You can say, if you like, that the Washington Minuteman detachment is a valiant band of disciplined young patriots protecting America's porous northern borders against the threat of terrorists from British Columbia, where hundreds of Hamas, Hezbollah, and al-Qaeda operatives are busy making plans, even as I write this, to slip into the United States and slaughter innocent Americans.

If you prefer, you can condemn the Minutemen as a private army of right-wing vigilantes, white supremacists, and dangerous, heavily armed hatemongers whose presence along the border is a serious threat to public safety because all they really want is to inflict violence and suffering upon people of colour.

Those are the Pavlovian responses you are allowed, and you're welcome to them, but there is a small problem. There is Fox News, the Province newspaper, and the Indymedia tract archive, and then there is the real world, and in the rolling hills and woods of Whatcom County, down a quiet country road a few minutes from Exit 266 off the I-5, in a field, you will find two old guys in a little travel trailer with a leaky roof. One of the guys is positively silly about wildflowers. The other isn't even a white guy.

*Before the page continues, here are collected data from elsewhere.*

(** The end of [vsnprintf]: the terminator goes after the text, or over its last
    byte when the text fills the buffer. *)
Lemma terminate_ok (t : list Z) m :
  0 < size ->
  let pos := printed_pos 0 size t in
  (if pos <? size then st8 (u32 (str + pos)) 0 (printed str 0 size t m)
   else st8 (u32 (str + (size - 1))) 0 (printed str 0 size t m))
  = write_bytes str (take (Z.to_nat (size - 1)) t ++ [0]) m.
Proof.
  intros Hs pos. unfold pos, printed_pos, printed. rewrite write_bytes_app, !Z.add_0_l, Z.add_0_r, Z.sub_0_r.
  cbn [write_bytes]. case_z.
  - rewrite !take_ge by lia. rewrite u32_small by lia. f_equal. lia.
  - rewrite u32_small by lia.
    replace (Z.to_nat size) with (Z.to_nat (size - 1) + 1)%nat by lia.
    rewrite <- take_take_drop, write_bytes_app, length_take.
    replace (str + Z.of_nat (Z.to_nat (size - 1) `min` length t)) with (str + (size - 1)) by lia.
    destruct (drop (Z.to_nat (size - 1)) t) as [|x r] eqn:E; [done|].
    cbn [take firstn write_bytes]. unfold st8. apply insert_insert_eq.
Qed.
End rendering.
End format.

(** C31: [vsnprintf] prints what the format means, and nothing else.  For any list
    of literal characters and directives (%d %u %x %X %p %s %c %%) with its
    arguments in memory, it returns, the buffer holds the text cut to
    [size - 1] bytes with its terminator, every other byte of memory is
    unchanged, and the result is the length of the text, at most [size]. *)
Theorem libc_vsnprintf_renders pf pg fuel str size format ap its m :
  0 < str -> 0 < size < 2147483648 -> str + size <= 4294967296 ->
  call_ok str size m format ap its -> (all_fuel its <= fuel)%nat ->
  vsnprintf pf pg fuel str size format ap m
  = Ret (Z.min (Z.of_nat (length (all_text its))) size)
        (write_bytes str (take (Z.to_nat (size - 1)) (all_text its) ++ [0]) m).
Proof.
  intros Hs Hz He Hc Hf. unfold vsnprintf.
  rewrite (bind_ret _ _ _ _ _ (format_loop_ok pf pg str size Hs ltac:(lia) He its fuel format 0 ap m ltac:(lia) Hc Hf)).
  rewrite <- (terminate_ok str size Hs He (all_text its) m) by lia.
  destruct (Z.eqb_spec str 0); [lia|]. cbn [negb andb]. destruct (Z.ltb_spec 0 size); [|lia].
  assert (Hpos : i32 (printed_pos 0 size (all_text its)) = Z.min (Z.of_nat (length (all_text its))) size).
  { unfold printed_pos. rewrite Z.add_0_l. apply i32_small. lia. }
  rewrite <- Hpos. by destruct (printed_pos 0 size (all_text its) <? size).
Qed.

These are the Minutemen. Two pals in a trailer, drinking coffee, content with one another's company and the affections of three little dogs. They chat by walkie-talkie with about a dozen grandparents parked in cars and campers at a series of roadside spots along the border between Blaine and Sumas. They're volunteers. They're armed with binoculars. True enough, some of them persist in the charming and exotic American custom of lawfully possessing handguns.

But that's it.

"I don't even listen to Rush Limbaugh," Tom Williams told me during my visit to the trailer one recent rainy afternoon. Williams is the white-bearded, 64-year-old state leader of the Washington Minuteman detachment. He's a former U.S. Marine and a retired trauma counsellor. He lives in nearby Deming, in a nice little place on the Nooksack River. Hobbies: wildflowers, gold-panning.

It was flower-fancying that brought Williams to Arizona last spring, and that's where he met some Arizona Minutemen. They'd just started their controversial citizen-patrol operations there to protest the ongoing consequences of the Bush administration's underfunding of border security: more than a million people sneak into the United States across the Mexican border every year.

At first, Williams didn't know what to make of it all. President Bush was calling the Minutemen vigi?lantes, but the border guards' union was welcoming them. So after Williams satisfied himself that the Minutemen weren't just a bunch of gun nuts, he reckoned that "it would be fun to ride around the desert in a nice jeep," and one thing led to another.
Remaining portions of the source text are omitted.